Among the entries below, find the lines with the word "SrcState" and return them.

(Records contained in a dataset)
= Beginning of Section =
(** C10: framing.  However the bytes of a well-formed request are cut into
    chunks, nothing reaches the engine before the request is complete; then it
    is dispatched once, what follows it in the stream is left alone, and the
    reply carries the status of that dispatch, as a number and as a terminated
    label, and the state the engine is in.  One step more than there are bytes
    is enough, if every step offers a byte. *)
Theorem protocol_answers_request {D R} (F : Flash D) layout crc_ (request_reboot : option (R -> Status * R))
    opcode payload more (w : World D R) p sizes :
  is_u32 opcode -> (length payload <= kPayloadSize)%nat -> bytes_ok payload -> bytes_ok more -> at_rest p ->
  let '(p', w', s') := converse F layout crc_ request_reboot sizes p w (request opcode payload ++ more) in
  let '(st, w1) := Dispatch F layout crc_ request_reboot (holding opcode payload) w in
  (w' = w /\ reply p' = [] \/ w' = w1) /\
  (Forall (fun n => 0 < n)%nat sizes -> (length (request opcode payload) < length sizes)%nat ->
   w' = w1 /\ s' = more /\ reply p' = reply_bytes opcode st (w_engine w1) /\ length (reply p') = kReplySize /\
   read32 (reply p') 16 = status_code st /\ read32 (reply p') 20 = Z.of_nat (state_index (Engine.state (w_engine w1))) /\
   sub (reply p') 40 (S (length (chars (enum_name st)))) = chars (enum_name st) ++ [0]).
Proof.
  intros Hop Hlen Hb Hm [[Ht Hcs] (Hs & Hr & Hf) Ha].
  assert (Hin : bytes_ok (request opcode payload ++ more)).
  { repeat apply Forall_app_2; try apply le_bytes_ok; done. }
  assert (HL : located F layout crc_ request_reboot opcode payload more w (cs (machine_ p)) p w (request opcode payload ++ more)).
  { rewrite Hcs. split; [done|done|done|]. split; [done|]. rewrite Hf. split; [lia|].
    unfold request. by rewrite <- app_assoc. }
  pose proof (converse_located F layout crc_ request_reboot opcode payload more w Hop Hlen Hb Hm sizes _ _ _ Ht HL) as H.
  destruct (converse _ _ _ _ _ _ _ _) as [[p' w'] s']. destruct H as [HL' Hend].
  destruct (Dispatch _ _ _ _ _ _) as [st w1] eqn:Ed. split.
  - destruct HL' as [_ _ _ Hp]. unfold reply. destruct (cs (machine_ p')); try done.
    + left. split; [apply Hp|done].
    + left. split; [apply Hp|done].
    + right. destruct Hp as (_ & st' & E & _). rewrite Ed in E. by injection E as <- <-.
  - intros Hn Hl. assert (Er : cs (machine_ p') = ProtocolState.reply).
    { apply Hend; [done|]. unfold togo. rewrite length_app, Hcs. rewrite bool_decide_eq_false_2 by done. lia. }
    rewrite Er in HL'. destruct HL' as [_ _ _ (Hs' & st' & E & Hrep)]. rewrite Ed in E. injection E as <- <-.
    unfold reply. rewrite bool_decide_eq_true_2 by done. rewrite Hrep.
    destruct (reply_fields opcode st (w_engine w1)) as (_ & H16 & H20 & H40 & _).
    split_and!; [done..|apply length_reply|done|done|done].
Qed.
(* ===== verification/FileInstall.v ===== *)
(** * Installing from a file (src/lib/update/file.cpp)

    The worker of FileUpdate.v over every history of its own calls, of calls of
    the engine by others, and of changes of the file system: it uses the source
    only as its contract allows, it gives back what it has reserved, it begins
    an installation only after the whole package has been validated, and it
    reports success only when the engine has committed that package. *)

From Stdlib Require Import String.
From S2P Require Import Prelude Foundation Wire Match StateMachine Flash Package PackageStream Engine EngineRun EngineOwner FileUpdate.

(** ** The contract of the source: calls by the holder of the reservation, reads
    on an open file only, one release per reservation. *)

Inductive SrcState := SFree | SHeld | SOpened.
Definition src_next (o : option SrcState) (c : SourceCall) : option SrcState :=
  match o, c with
  | Some SFree, SReserve ok => Some (if ok then SHeld else SFree)
  | Some SHeld, SOpen ok => Some (if ok then SOpened else SHeld)
  | Some SOpened, (SRead | SSeek) => Some SOpened
  | Some SOpened, SClose => Some SHeld
  | Some SHeld, SRelease => Some SFree
  | _, _ => None
  end.
Definition src_run (t : list SourceCall) : option SrcState := foldl src_next (Some SFree) t.
Lemma src_run_snoc t c : src_run (t ++ [c]) = src_next (src_run t) c.
Proof. unfold src_run. by rewrite foldl_app. Qed.
(** ** Witnesses *)

Definition sample_progress : Progress :=
  mkProgress true 1000 [mkTaskProgress None None true 50 100 10 1; mkTaskProgress None (Some (chars "slow")) true 0 100 3 1].

Lemma check_progress_detects_overdue_witness :
  fail_status (check_progress sample_progress 100) <> Status.ok /\
  exists t, t ∈ p_tasks sample_progress /\ fail_task (check_progress sample_progress 100) = p_task t /\
    exists k, overdue (1000 - 100) t k.
Proof.
  destruct (check_progress_detects_overdue sample_progress 100) as [_ H].
  - by split.
  - by split.
  - repeat constructor; cbn; lia.
  - assert (Hf : fail_status (check_progress sample_progress 100) <> Status.ok) by (vm_compute; discriminate).
    split; [exact Hf|]. destruct (H Hf) as (t & Hin & Hk & Ht & _). exists t. split; [exact Hin|].
    split; [exact Ht|exact Hk].
Defined.

(** A system that is healthy while its clock, the environment, is below 3. *)
Definition sample_check : Check Z :=
  mkCheck (chars "clock") (Some (fun e => (no_failure <| fail_status := if e <? 3 then Status.ok else Status.health_failed |>, e))).
Definition sample_driver : Driver Z := mkDriver (Some (fun e _ => (Status.ok, e))) (Some (fun e => (Status.ok, e))).
Definition sample_ops : list (WatchOp Z) :=
  [OStart 5000000; OElse (Z.add 1); OTick; OElse (Z.add 1); OTick; OElse (Z.add 1); OTick].
Definition sample_run : World Z :=
  run (fun e _ => (Status.ok, e)) (fun e => (Status.ok, e)) sample_driver [sample_check] (Some (fun e _ => e))
    sample_ops (boot_world 0).

Lemma watchdog_feeds_only_healthy_witness :
  state sample_run = WatchState.failed /\
  (forall pre st post, calls sample_run = pre ++ CFeed st :: post -> exists pre', pre = pre' ++ passed [sample_check]).
Proof.
  pose proof (watchdog_feeds_only_healthy (fun e _ => (Status.ok, e)) (fun e => (Status.ok, e)) sample_driver
                [sample_check] (Some (fun e _ => e)) 0 sample_ops) as H.
  split; [vm_compute; reflexivity|]. exact (proj1 H).
Defined.
Lemma earned_supervised (os : list ((Time * bool) * (HealthEnv -> HealthEnv))) : earned kConfirmationDelay os <-> supervised (os.*1 : list (Time * bool)).
Proof.
  split.
  - intros (o & quiet & due & rest & -> & Ho & Hq & Hd). exists (fst o), (quiet.*1), (fst due), (rest.*1).
    split_and!; try apply Hd; [by cbn; rewrite fmap_app|done|]. apply Forall_fmap. exact Hq.
  - intros (o & quiet & due & rest & Heq & Ho & Hq & Hd).
    destruct os as [|o' os]; [discriminate|]. injection Heq as <- Heq.
    apply fmap_app_inv in Heq as (q' & l & Hq' & Hl & ->).
    destruct l as [|d' r']; [discriminate|]. injection Hl as -> ->. subst quiet.
    exists o', q', d', r'. split_and!; [done|done| |done]. by apply Forall_fmap in Hq.
Qed.

Record health_inv (h : Health) : Prop := {
  hi_watch : watch_inv health_checks (Some (Record_ Kind.watchdog)) (watch_world h);
  hi_started : watch_state h <> WatchState.stopped;
  hi_gate : exists os, os.*1 = observations h /\ Forall (fun o => is_u64 (fst (fst o))) os /\
              gate_inv kConfirmationDelay lift_confirm os (health_gate h);
  hi_feeds : feeds (hcalls h) = healthy_count (observations h)
}.

(** The members other than [henv] decide the invariant. *)
Lemma health_inv_env e h : health_inv h -> health_inv (h <| henv := e |>).
Proof.
  intros [Hw Hs (os & Ho & Hu & Hg) Hf]. split; [|exact Hs| |exact Hf].
  - destruct Hw. by split.
  - exists os. split_and!; [done|done|]. apply (gate_inv_env kConfirmationDelay lift_confirm os e (health_gate h)), Hg.
Qed.

Lemma health_inv_log m h : health_inv h -> health_inv (emit m h).
Proof. apply health_inv_env. Qed.
Lemma health_inv_reported h : health_inv h -> health_inv (h <| reported_ := true |>).
Proof. intros []. by split. Qed.

Lemma Heartbeat_inv h : health_inv h -> health_inv (Heartbeat h).
Proof. intros H. unfold Heartbeat. destruct (on_plat _ _) as [t e]. by apply health_inv_env. Qed.
Lemma begin_dispatch_inv h : health_inv h -> health_inv (begin_dispatch h).
Proof.
  intros H. unfold begin_dispatch. destruct (negb _); [|done]. by apply health_inv_env, Heartbeat_inv.
Qed.
Lemma Fault_inv h : health_inv h -> health_inv (snd (Fault h)).
Proof.
  intros H. unfold Fault. destruct (read _ _) as [[] data]; cbn [snd]; [destruct (frame_valid data)|];
    by repeat apply health_inv_log.
Qed.
Lemma init_inv stage h : health_inv h -> health_inv (snd (init stage h)).
Proof.
  intros H. destruct stage; cbn [init].
  - destruct (on_plat _ _) as [t e]. destruct (negb _); by apply health_inv_env.
  - apply Fault_inv. destruct (watchdog_reset_ h); [by apply health_inv_log|done].
Qed.

(** ** The check task *)

Context (Hnow : forall p, is_u64 (fst (board_now board p))).

Lemma healthy_count_app obs t b : healthy_count (obs ++ [(t, b)]) = (healthy_count obs + if b then 1 else 0)%nat.
Proof. unfold healthy_count. rewrite List.filter_app, length_app. by destruct b. Qed.

Lemma watch_world_with w h : watch_world (with_watch w h) = w.
Proof. by destruct w. Qed.

(** One tick of the controller, then one of the gate. *)
Lemma ticks_inv t e h : is_u64 t -> health_inv h ->
  let h1 := (watch_op OTick h) <| henv := e |> in
  health_inv (snd (gate_tick t (bool_decide (watch_state h1 = WatchState.running)) h1)).
Proof.
  intros Ht [Hw Hs (os & Ho & Hu & Hg) Hf] h1.
  set (w := perform lift_start (on_plat null_feed) health_driver health_checks (Some (Record_ Kind.watchdog)) OTick (watch_world h)).
  assert (Hw1 : watch_inv health_checks (Some (Record_ Kind.watchdog)) w) by by apply perform_inv.
  assert (Hst : watch_state h1 = Watchdog.state w) by done.
  destruct (tick_feeds lift_start (on_plat null_feed) health_driver health_checks (Some (Record_ Kind.watchdog)) _ Hw Hs) as [Hs' Hfeeds].
  fold (watch_state h) in Hs'. change (Watchdog.tick _ _ _ _ _ (watch_world h)) with w in Hs', Hfeeds.
  rewrite Hst. set (b := bool_decide (Watchdog.state w = WatchState.running)) in *.
  pose proof (observe_inv (on_plat null_confirm) kConfirmationDelay lift_confirm ltac:(unfold kConfirmationDelay; lia)
                os ((t, b), fun _ => e) (health_gate h) Ht Hu Hg) as Hg'.
  unfold observe in Hg'. cbn [fst snd] in Hg'. unfold gate_tick.
  change (health_gate h1) with ((health_gate h) <| gate_env := e |>).
  change ((health_gate h) <| gate_env := (fun _ => e) (gate_env (health_gate h)) |>) with ((health_gate h) <| gate_env := e |>) in Hg'.
  destruct (Confirmation.tick _ t b _) as [st g]. cbn [snd] in *. split.
  - destruct Hw1. by split.
  - exact Hs'.
  - exists (os ++ [((t, b), fun _ => e)]). split_and!.
    + rewrite fmap_app, Ho. done.
    + apply Forall_app. split; [done|]. by apply Forall_singleton.
    + destruct g. exact Hg'.
  - change (feeds (calls w) = healthy_count (observations h ++ [(t, b)])).
    rewrite healthy_count_app, <- Hf. exact Hfeeds.
Qed.

Lemma Check_inv h : health_inv h -> health_inv (health_of (Check_ h)).
Proof.
  intros Hh. unfold Check_. apply begin_dispatch_inv in Hh. revert Hh. generalize (begin_dispatch h). clear h. intros h Hh.
  cbv zeta. unfold on_plat at 1. pose proof (Hnow (plat (henv (watch_op OTick h)))) as Ht.
  destruct (board_now board _) as [t p]. cbn [fst] in Ht.
  pose proof (ticks_inv t ((henv (watch_op OTick h)) <| plat := p |>) h Ht Hh) as H. cbv zeta in H. revert H.
  destruct (gate_tick _ _ _) as [confirmed h4]. cbn [snd]. intros H.
  destruct (negb (bool_decide _)); cbn [health_of].
  - destruct (reported_ h4); [done|]. by apply health_inv_log, health_inv_reported.
  - destruct (negb _); [by apply health_inv_env|]. destruct (_ && _); [by apply health_inv_log|done].
Qed.

Lemma run_health_inv ops o : health_inv (health_of o) -> health_inv (health_of (run_health ops o)).
Proof.
  revert o. induction ops as [|op ops IH]; intros o Ho; [done|]. apply IH. destruct o as [h|h]; [|done].
  cbn in Ho. destruct op; cbn [perform_health health_of].
  - by apply init_inv.
  - by apply Heartbeat_inv.
  - by apply Check_inv.
  - by apply health_inv_log.
  - by apply Fault_inv.
  - by apply health_inv_log, health_inv_env.
  - unfold Crc. destruct (_ || _); [done|]. by apply health_inv_log.
  - by apply health_inv_env.
Qed.

Lemma early_inv p h : early (confirmation (Some confirm) (new_health p)) = Returns h ->
  health_inv h /\ observations h = [].
Proof.
  unfold early, early_start. destruct (on_plat (prepare_health board) _) as [reset e].
  set (h0 := (attach_progress _) <| henv := e |> <| watchdog_reset_ := reset |>).
  assert (Hw : watch_inv health_checks (Some (Record_ Kind.watchdog)) (watch_world h0)) by apply boot_world_inv.
  pose proof (perform_inv lift_start (on_plat null_feed) health_driver health_checks (Some (Record_ Kind.watchdog))
                (OStart kWatchdogTimeout) _ Hw) as Hw'.
  pose proof (start_ok lift_start (on_plat null_feed) health_driver health_checks (Some (Record_ Kind.watchdog))
                kWatchdogTimeout _ Hw eq_refl) as Hok.
  cbn [perform] in Hw'. destruct (start _ _ _ _ _ _ _) as [st w]. cbn [fst snd] in *.
  destruct (st =s? Status.ok) eqn:Est; cbn [negb]; [|discriminate]. apply st_eqb_eq in Est. intros [= <-].
  destruct (Hok Est) as [Hrun Hfeeds]. split; [|done]. split.
  - by rewrite watch_world_with.
  - unfold watch_state. rewrite watch_world_with. congruence.
  - exists []. split_and!; [done|constructor|]. split; [|done]. by apply gh_fresh.
  - exact Hfeeds.
Qed.

(** C13: an image is confirmed only by a supervised interval, and by every one.
    After a successful early start with a confirmation callback, over any
    dispatch of heartbeat and check tasks, commands and other activity: the
    number of times the check task saw a healthy system is the number of times
    the watchdog hardware was fed; and the callback has been called, once,
    exactly if the check task saw a healthy system first and then without
    interruption until five seconds later. *)
Theorem confirmation_needs_supervision p h0 ops :
  early (confirmation (Some confirm) (new_health p)) = Returns h0 ->
  let h := health_of (run_health ops (Returns h0)) in
  feeds (hcalls h) = healthy_count (observations h) /\
  (supervised (observations h) -> exists st, hconfirmations h = [st]) /\
  (~ supervised (observations h) -> hconfirmations h = []).
Proof.
  intros He h. destruct (early_inv p h0 He) as [H0 _].
  destruct (run_health_inv ops (Returns h0) H0) as [_ _ (os & Ho & _ & Hg) Hf]. fold h in Ho, Hg, Hf.
  split; [exact Hf|]. rewrite <- Ho, <- earned_supervised.
  exact (gate_inv_calls kConfirmationDelay lift_confirm ltac:(unfold kConfirmationDelay; lia) os _ Hg).
Qed.
End health.

(** ** Witness: a board whose clock advances 0.4 seconds at every reading *)

Definition sample_board : Board Z :=
  mkBoard (fun p => (u64 p, p + 400000)) (fun p => (false, p)) (Some (fun p _ => (Status.ok, p))) (Some (fun p => (Status.ok, p)))
    (fun _ p => p) (fun _ => replicate 256 0) (fun _ p => p) (fun p => (mkProgress true 0 [], p)) (fun _ p => p) no_backend.
Definition sample_health_op : list (HealthOp (P := Z)) := [HHeartbeat; HCheck; HElse (fun p => p + 6000000); HHeartbeat; HCheck].
Abbreviation sample_boot :=
  (early sample_board no_version (fun p _ => (Status.ok, p)) (fun p => (Status.ok, p))
     (confirmation (Some (fun p => (Status.ok, p + 1))) (new_health 0))).
Definition sample_booted : Health (P := Z) := health_of sample_boot.
Abbreviation sample_end :=
  (health_of (run_health sample_board no_version (fun p _ => (Status.ok, p)) (fun p => (Status.ok, p))
                (fun p => (Status.ok, p)) sample_health_op (Returns sample_booted))).

Lemma confirmation_needs_supervision_witness :
  feeds (hcalls sample_end) = healthy_count (observations sample_end) /\
  observations sample_end = [(1200000, true); (8400000, true)] /\ hconfirmations sample_end = [Status.ok].
Proof.
  assert (He : sample_boot = Returns sample_booted) by (vm_compute; reflexivity).
  split; [|vm_compute; split; reflexivity].
  apply (confirmation_needs_supervision sample_board no_version (fun p _ => (Status.ok, p)) (fun p => (Status.ok, p))
    (fun p => (Status.ok, p)) (fun p => (Status.ok, p + 1)) (fun p => u64_range p) 0 sample_booted sample_health_op He).
Defined.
= End of Section =
> _SOLUTION TO THE EXERCISE_:
Inductive SrcState := SFree | SHeld | SOpened.
Definition src_next (o : option SrcState) (c : SourceCall) : option SrcState :=
Definition src_run (t : list SourceCall) : option SrcState := foldl src_next (Some SFree) t.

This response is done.